[[ SUPPLIED MATERIAL, beginning ]]
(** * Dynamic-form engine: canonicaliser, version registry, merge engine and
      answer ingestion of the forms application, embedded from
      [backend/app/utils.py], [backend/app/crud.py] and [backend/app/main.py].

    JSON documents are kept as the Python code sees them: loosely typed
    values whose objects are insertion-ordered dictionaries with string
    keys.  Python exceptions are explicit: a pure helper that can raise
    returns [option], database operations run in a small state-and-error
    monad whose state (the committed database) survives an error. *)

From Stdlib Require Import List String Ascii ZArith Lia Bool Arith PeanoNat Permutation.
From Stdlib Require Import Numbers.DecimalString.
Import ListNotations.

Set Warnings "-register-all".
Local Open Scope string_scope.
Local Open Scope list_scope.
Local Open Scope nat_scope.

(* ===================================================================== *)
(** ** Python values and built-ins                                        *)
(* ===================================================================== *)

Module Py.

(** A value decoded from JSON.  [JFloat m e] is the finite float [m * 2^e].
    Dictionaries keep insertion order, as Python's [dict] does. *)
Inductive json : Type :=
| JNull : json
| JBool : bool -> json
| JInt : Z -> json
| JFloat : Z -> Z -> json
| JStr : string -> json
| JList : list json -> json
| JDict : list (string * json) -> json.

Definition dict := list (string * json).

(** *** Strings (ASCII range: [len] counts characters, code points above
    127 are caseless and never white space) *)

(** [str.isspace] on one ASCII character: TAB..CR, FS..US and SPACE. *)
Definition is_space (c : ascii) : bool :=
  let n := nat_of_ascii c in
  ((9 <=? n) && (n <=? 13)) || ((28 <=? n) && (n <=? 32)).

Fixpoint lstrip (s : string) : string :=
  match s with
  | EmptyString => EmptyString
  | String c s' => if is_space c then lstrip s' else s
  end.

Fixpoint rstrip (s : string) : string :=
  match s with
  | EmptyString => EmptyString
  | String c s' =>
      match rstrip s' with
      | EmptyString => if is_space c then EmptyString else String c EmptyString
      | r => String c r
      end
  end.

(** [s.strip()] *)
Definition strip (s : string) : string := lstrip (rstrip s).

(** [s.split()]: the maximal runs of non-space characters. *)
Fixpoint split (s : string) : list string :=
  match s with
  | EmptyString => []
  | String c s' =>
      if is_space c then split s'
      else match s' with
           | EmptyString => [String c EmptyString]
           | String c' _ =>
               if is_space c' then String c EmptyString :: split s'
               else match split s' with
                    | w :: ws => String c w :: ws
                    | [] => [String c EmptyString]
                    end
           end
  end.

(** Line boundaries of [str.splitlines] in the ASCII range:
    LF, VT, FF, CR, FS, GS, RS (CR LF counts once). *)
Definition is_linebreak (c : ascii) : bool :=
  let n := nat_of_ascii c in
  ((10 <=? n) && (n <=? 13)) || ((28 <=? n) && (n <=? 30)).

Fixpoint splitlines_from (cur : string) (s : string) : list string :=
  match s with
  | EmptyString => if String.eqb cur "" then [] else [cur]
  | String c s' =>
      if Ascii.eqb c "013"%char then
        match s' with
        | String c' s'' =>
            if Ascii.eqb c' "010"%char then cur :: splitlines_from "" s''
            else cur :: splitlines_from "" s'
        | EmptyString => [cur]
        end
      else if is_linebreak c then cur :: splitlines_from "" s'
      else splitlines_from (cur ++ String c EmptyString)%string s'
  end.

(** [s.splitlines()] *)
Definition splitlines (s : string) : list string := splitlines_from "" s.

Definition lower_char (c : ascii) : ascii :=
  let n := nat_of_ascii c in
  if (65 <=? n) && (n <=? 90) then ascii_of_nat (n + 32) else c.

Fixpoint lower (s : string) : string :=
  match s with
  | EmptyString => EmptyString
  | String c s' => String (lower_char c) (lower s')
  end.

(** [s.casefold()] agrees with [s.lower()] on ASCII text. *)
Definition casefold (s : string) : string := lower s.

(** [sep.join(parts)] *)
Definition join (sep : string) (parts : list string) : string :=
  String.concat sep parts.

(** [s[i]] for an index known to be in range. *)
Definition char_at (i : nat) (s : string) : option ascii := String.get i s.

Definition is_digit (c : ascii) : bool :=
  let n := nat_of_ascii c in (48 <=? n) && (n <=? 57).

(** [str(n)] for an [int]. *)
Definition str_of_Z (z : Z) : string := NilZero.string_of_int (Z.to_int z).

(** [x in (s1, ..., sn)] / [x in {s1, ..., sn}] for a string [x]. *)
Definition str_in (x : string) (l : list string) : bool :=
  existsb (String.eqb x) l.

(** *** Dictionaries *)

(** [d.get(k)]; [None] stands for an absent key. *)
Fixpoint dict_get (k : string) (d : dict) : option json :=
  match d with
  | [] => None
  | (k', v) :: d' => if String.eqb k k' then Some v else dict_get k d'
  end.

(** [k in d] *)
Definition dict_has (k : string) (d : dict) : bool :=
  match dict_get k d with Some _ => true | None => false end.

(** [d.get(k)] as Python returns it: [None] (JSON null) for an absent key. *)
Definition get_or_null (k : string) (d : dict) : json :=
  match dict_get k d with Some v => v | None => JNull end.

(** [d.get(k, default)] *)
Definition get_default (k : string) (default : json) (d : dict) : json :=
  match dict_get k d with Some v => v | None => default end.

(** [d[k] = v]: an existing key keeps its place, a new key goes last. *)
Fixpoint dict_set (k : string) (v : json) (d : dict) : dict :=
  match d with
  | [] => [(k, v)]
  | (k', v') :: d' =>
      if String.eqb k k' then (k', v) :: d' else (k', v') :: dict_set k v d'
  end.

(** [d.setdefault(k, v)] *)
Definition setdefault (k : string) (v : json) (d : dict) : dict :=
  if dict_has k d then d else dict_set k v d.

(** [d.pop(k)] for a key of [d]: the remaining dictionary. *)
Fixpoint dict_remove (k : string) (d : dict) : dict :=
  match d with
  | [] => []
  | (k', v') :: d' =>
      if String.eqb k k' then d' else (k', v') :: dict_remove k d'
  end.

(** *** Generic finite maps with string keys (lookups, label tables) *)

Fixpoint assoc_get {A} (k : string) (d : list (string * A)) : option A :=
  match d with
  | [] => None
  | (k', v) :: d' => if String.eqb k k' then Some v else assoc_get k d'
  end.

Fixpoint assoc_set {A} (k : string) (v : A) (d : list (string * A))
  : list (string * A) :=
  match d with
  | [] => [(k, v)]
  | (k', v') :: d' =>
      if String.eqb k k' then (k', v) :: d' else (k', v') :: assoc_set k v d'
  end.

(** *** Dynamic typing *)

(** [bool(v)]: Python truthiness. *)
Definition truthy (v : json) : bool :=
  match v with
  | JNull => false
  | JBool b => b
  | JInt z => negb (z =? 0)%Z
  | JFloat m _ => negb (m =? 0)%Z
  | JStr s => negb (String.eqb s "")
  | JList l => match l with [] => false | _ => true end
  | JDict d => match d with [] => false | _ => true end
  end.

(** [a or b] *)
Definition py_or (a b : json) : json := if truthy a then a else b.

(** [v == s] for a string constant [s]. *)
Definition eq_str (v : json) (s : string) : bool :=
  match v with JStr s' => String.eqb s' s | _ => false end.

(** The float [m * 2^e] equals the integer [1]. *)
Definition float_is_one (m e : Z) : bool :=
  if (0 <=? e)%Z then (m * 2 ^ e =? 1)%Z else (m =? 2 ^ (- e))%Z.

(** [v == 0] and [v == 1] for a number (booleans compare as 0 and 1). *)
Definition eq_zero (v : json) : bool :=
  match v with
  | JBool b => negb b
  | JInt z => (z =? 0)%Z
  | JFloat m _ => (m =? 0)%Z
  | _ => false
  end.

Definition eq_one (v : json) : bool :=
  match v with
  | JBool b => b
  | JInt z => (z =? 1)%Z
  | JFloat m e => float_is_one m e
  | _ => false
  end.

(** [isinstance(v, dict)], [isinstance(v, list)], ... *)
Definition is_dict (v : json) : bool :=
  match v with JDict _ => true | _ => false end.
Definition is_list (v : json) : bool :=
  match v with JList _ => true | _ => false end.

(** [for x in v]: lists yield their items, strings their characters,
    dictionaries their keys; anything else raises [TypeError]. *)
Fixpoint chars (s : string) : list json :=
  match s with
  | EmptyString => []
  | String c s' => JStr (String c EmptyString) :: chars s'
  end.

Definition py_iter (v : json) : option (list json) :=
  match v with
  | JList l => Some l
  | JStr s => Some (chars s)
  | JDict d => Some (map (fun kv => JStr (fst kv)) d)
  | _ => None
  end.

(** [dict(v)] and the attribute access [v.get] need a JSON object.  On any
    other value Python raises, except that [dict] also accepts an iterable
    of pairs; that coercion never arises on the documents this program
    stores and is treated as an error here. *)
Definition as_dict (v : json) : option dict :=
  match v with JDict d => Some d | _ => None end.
[[ SUPPLIED MATERIAL, end ]]
WHAT THE EXERCISE ASKS:
Your answer should consist solely of the lines above from the line with "else cur :: splitlines_from" to the line with "(** [s.splitlines()] *)", both included, reproduced exactly.

SOLUTION TO THIS PROBLEM:
            else cur :: splitlines_from "" s'
        | EmptyString => [cur]
        end
      else if is_linebreak c then cur :: splitlines_from "" s'
      else splitlines_from (cur ++ String c EmptyString)%string s'
  end.

(** [s.splitlines()] *)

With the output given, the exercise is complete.